Yang Yaoling, Durbin Richard, Iversen Astrid K N, Lawson Daniel J
Department of Statistical Sciences, School of Mathematics, University of Bristol, Bristol, UK.
MRC Integrative Epidemiology Unit, Population Health Sciences, University of Bristol, Bristol, UK.
Nat Commun. 2025 Mar 20;16(1):2742. doi: 10.1038/s41467-025-57601-3.
Increasingly efficient methods for inferring the ancestral origin of genome regions are needed to gain insights into genetic function and history as biobanks grow in scale. Here we describe two near-linear time algorithms to learn ancestry harnessing the strengths of a Positional Burrows-Wheeler Transform. SparsePainter is a faster, sparse replacement of previous model-based 'chromosome painting' algorithms to identify recently shared haplotypes, whilst PBWTpaint uses further approximations to obtain lightning-fast estimation optimized for genome-wide relatedness estimation. The computational efficiency gains of these tools for fine-scale local ancestry inference offer the possibility to analyse large-scale genomic datasets using different approaches. Application to the UK Biobank shows that haplotypes better represent ancestries than principal components, whilst linkage-disequilibrium of ancestry identifies signals of recent changes to population-specific selection for many genomic regions associated with immune responses, suggesting avenues for understanding the pathogen-immune system interplay on a historical timescale.
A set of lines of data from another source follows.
(* ===== verification/ElfSpec.v ===== *)
(** * What the ELF loader does to an address space

    Loading is a sequence of the steps of [SpaceTheorems]: a frame is taken,
    cleared, mapped and written to. The image builds up page by page. *)

From S2P Require Import Prelude Memory FrameSpec FrameOps FrameTheorems Paging PagingSpec PagingOps.
From S2P Require Import SpaceTheorems Elf.

Module ElfSpec.
Import BuddyAllocator FrameInit PageTableFlags PageTableEntry AddressSpace Trees SpaceOps SpaceRuns Elf.

(** ** Page arithmetic *)
Definition page_of (va : Z) : Z := PAGE_SIZE * (va / PAGE_SIZE).

Lemma page_of_range va : page_of va <= va < page_of va + PAGE_SIZE.
Proof. unfold page_of, PAGE_SIZE. pose proof (Z.div_mod va 4096). pose proof (Z.mod_pos_bound va 4096). lia. Qed.

Lemma page_of_unique k va : PAGE_SIZE * k <= va < PAGE_SIZE * k + PAGE_SIZE -> page_of va = PAGE_SIZE * k.
Proof.
  intros H. unfold page_of. f_equal. symmetry. apply (Z.div_unique_pos _ _ _ (va - PAGE_SIZE * k)); unfold PAGE_SIZE in *; lia.
Qed.

Lemma page_of_page va : page_of (page_of va) = page_of va.
Proof. apply page_of_unique. unfold page_of, PAGE_SIZE. lia. Qed.

Lemma page_of_eq va va' : page_of va = page_of va' <-> va / PAGE_SIZE = va' / PAGE_SIZE.
Proof. unfold page_of, PAGE_SIZE. lia. Qed.

Lemma page_of_user va : 0 <= va < 2 ^ 47 -> 0 <= page_of va < 2 ^ 47.
Proof.
  intros Hv. pose proof (page_of_range va). assert (0 <= va / PAGE_SIZE) by (apply Z.div_pos; unfold PAGE_SIZE; lia).
  unfold page_of in *. unfold PAGE_SIZE in *. lia.
Qed.

Lemma page_mask_page v : in_u 64 v -> page_mask v = page_of v.
Proof.
  intros Hv. unfold page_mask, page_of, PAGE_SIZE.
  replace (lnot_u 64 0xFFF) with (Z.shiftl (Z.ones 52) 12) by (vm_compute; reflexivity).
  replace (4096 * (v / 4096)) with (Z.shiftl (Z.shiftr v 12) 12) by
    (rewrite Z.shiftl_mul_pow2, Z.shiftr_div_pow2 by lia; change (2 ^ 12) with 4096; lia).
  apply Z.bits_inj'. intros n Hn. rewrite Z.land_spec, !Z.shiftl_spec by done.
  destruct (decide (n < 12)); [rewrite !(Z.testbit_neg_r _ (n - 12)) by lia; apply andb_false_r|].
  rewrite Z.shiftr_spec by lia. replace (n - 12 + 12) with n by lia.
  destruct (decide (n < 64)).
  - rewrite Z.ones_spec_low by lia. apply andb_true_r.
  - rewrite Z.ones_spec_high by lia. rewrite andb_false_r. symmetry.
    rewrite <- (Z.mod_small v (2 ^ 64)) by done. apply Z.mod_pow2_bits_high. lia.
Qed.

(** ** Well-formed segments: in the user half, inside the file *)
Section Image.
Context (outside : Z -> Z) (data : list Z).

Definition seg_ok (ph : Elf64Phdr) : Prop :=
  0 <= p_vaddr ph /\ 0 <= p_filesz ph <= p_memsz ph /\ p_vaddr ph + p_memsz ph <= 2 ^ 47 - PAGE_SIZE /\
  0 <= p_offset ph /\ p_offset ph + p_filesz ph <= len data /\ len data < 2 ^ 63.

Lemma elem_of_segment_pages ph va : seg_ok ph ->
  va ∈ segment_pages ph <-> va = page_of va /\ page_of (p_vaddr ph) <= va < p_vaddr ph + p_memsz ph /\ 0 <= va.
Proof.
  intros (H1 & H2 & H3 & _). unfold segment_pages, vaddr_start, vaddr_end, PAGE_SIZE in *.
  rewrite u64_add_small, u64_add_small by (rewrite ?u64_add_small by lia; lia).
  rewrite !page_mask_page by (unfold in_u; lia). set (s := p_vaddr ph) in *. set (e := s + p_memsz ph + 0xFFF).
  pose proof (page_of_range s) as Rs. pose proof (page_of_range e) as Re. unfold page_of, PAGE_SIZE in *.
  assert (0 <= s / 4096) by (apply Z.div_pos; lia).
  replace (4096 * (e / 4096) - 4096 * (s / 4096)) with ((e / 4096 - s / 4096) * 4096) by lia.
  rewrite Z.div_mul by lia. rewrite list_elem_of_fmap. split.
  - intros (i & -> & Hi%elem_of_seqZ). split_all; [|lia|lia|lia].
    f_equal. replace (4096 * (s / 4096) + 4096 * i) with ((s / 4096 + i) * 4096) by lia. rewrite Z.div_mul; lia.
  - intros (Ev & Hr & H0). exists (va / 4096 - s / 4096). split; [lia|]. apply elem_of_seqZ. lia.
Qed.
随着生物样本库规模的扩大,需要越来越高效的方法来推断基因组区域的祖先起源,以便深入了解基因功能和历史。在这里,我们描述了两种近线性时间算法,利用位置Burrows-Wheeler变换的优势来学习祖先信息。SparsePainter是一种更快的、基于稀疏模型的算法,用于替代先前基于模型的“染色体绘画”算法,以识别最近共享的单倍型,而PBWTpaint则使用进一步的近似方法,以获得针对全基因组相关性估计进行优化的闪电般快速估计。这些工具在精细尺度局部祖先推断方面的计算效率提升,为使用不同方法分析大规模基因组数据集提供了可能性。应用于英国生物样本库的结果表明,单倍型比主成分更能代表祖先信息,而祖先的连锁不平衡则识别出许多与免疫反应相关的基因组区域中,特定人群选择近期变化的信号,这为在历史时间尺度上理解病原体与免疫系统的相互作用提供了途径。